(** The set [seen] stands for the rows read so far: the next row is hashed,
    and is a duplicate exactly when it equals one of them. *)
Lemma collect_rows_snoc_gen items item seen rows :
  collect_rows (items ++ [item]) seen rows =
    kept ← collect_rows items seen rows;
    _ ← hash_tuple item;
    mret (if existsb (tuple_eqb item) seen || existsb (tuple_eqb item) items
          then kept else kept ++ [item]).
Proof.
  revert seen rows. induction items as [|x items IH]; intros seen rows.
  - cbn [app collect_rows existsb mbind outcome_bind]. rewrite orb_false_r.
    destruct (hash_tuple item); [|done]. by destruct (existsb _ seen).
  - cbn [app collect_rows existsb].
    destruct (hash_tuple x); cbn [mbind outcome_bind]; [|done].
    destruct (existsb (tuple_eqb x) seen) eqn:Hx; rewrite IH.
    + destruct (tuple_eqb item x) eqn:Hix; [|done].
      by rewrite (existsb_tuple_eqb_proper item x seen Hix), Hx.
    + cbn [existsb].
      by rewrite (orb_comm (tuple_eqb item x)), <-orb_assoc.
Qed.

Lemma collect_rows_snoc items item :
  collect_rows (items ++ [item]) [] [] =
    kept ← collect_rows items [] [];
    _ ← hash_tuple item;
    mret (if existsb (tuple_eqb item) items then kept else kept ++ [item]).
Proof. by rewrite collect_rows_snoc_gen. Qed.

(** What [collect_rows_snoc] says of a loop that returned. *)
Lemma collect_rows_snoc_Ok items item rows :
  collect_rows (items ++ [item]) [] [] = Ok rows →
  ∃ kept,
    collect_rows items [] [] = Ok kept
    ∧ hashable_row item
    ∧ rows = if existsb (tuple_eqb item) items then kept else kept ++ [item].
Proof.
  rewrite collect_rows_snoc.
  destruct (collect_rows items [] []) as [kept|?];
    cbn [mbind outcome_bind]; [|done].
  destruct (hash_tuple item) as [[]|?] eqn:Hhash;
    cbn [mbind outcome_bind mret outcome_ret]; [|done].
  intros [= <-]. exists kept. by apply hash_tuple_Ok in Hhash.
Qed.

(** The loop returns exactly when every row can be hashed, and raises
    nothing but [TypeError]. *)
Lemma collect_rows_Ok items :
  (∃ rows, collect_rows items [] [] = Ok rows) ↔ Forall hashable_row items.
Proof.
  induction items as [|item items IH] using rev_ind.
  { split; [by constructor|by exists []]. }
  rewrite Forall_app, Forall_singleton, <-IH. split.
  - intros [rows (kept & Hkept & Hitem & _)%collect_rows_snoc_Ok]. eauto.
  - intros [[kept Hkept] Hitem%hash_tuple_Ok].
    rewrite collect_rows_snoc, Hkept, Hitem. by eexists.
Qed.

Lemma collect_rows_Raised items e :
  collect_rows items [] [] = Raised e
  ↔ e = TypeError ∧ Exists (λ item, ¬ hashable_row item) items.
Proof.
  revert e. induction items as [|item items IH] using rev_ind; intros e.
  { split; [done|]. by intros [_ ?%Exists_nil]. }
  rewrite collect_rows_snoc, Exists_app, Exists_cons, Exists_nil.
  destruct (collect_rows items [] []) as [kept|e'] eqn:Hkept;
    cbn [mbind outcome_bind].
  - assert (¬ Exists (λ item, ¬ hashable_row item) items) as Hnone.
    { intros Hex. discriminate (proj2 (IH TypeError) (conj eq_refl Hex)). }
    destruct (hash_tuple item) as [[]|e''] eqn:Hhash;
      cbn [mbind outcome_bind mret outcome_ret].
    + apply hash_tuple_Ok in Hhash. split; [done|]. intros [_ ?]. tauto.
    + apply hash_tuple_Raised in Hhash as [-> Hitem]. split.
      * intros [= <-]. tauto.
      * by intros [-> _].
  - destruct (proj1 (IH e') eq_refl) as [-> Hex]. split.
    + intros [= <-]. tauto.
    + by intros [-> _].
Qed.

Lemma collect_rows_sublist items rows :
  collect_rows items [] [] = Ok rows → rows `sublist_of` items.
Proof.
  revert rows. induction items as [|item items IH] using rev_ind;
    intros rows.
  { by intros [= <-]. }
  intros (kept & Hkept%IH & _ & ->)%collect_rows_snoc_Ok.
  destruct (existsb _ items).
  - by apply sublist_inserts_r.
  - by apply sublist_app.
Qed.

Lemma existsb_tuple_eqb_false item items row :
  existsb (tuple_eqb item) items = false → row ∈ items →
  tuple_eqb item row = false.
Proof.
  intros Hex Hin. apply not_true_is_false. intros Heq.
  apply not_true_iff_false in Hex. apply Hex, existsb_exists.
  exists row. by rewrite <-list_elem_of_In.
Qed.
____
▶ _HOW TO COMPLETE THIS TASK_:
Count the lines in the entries above that include the string "loop", then give only that figure.

▶ _WRITTEN RESPONSE_:
2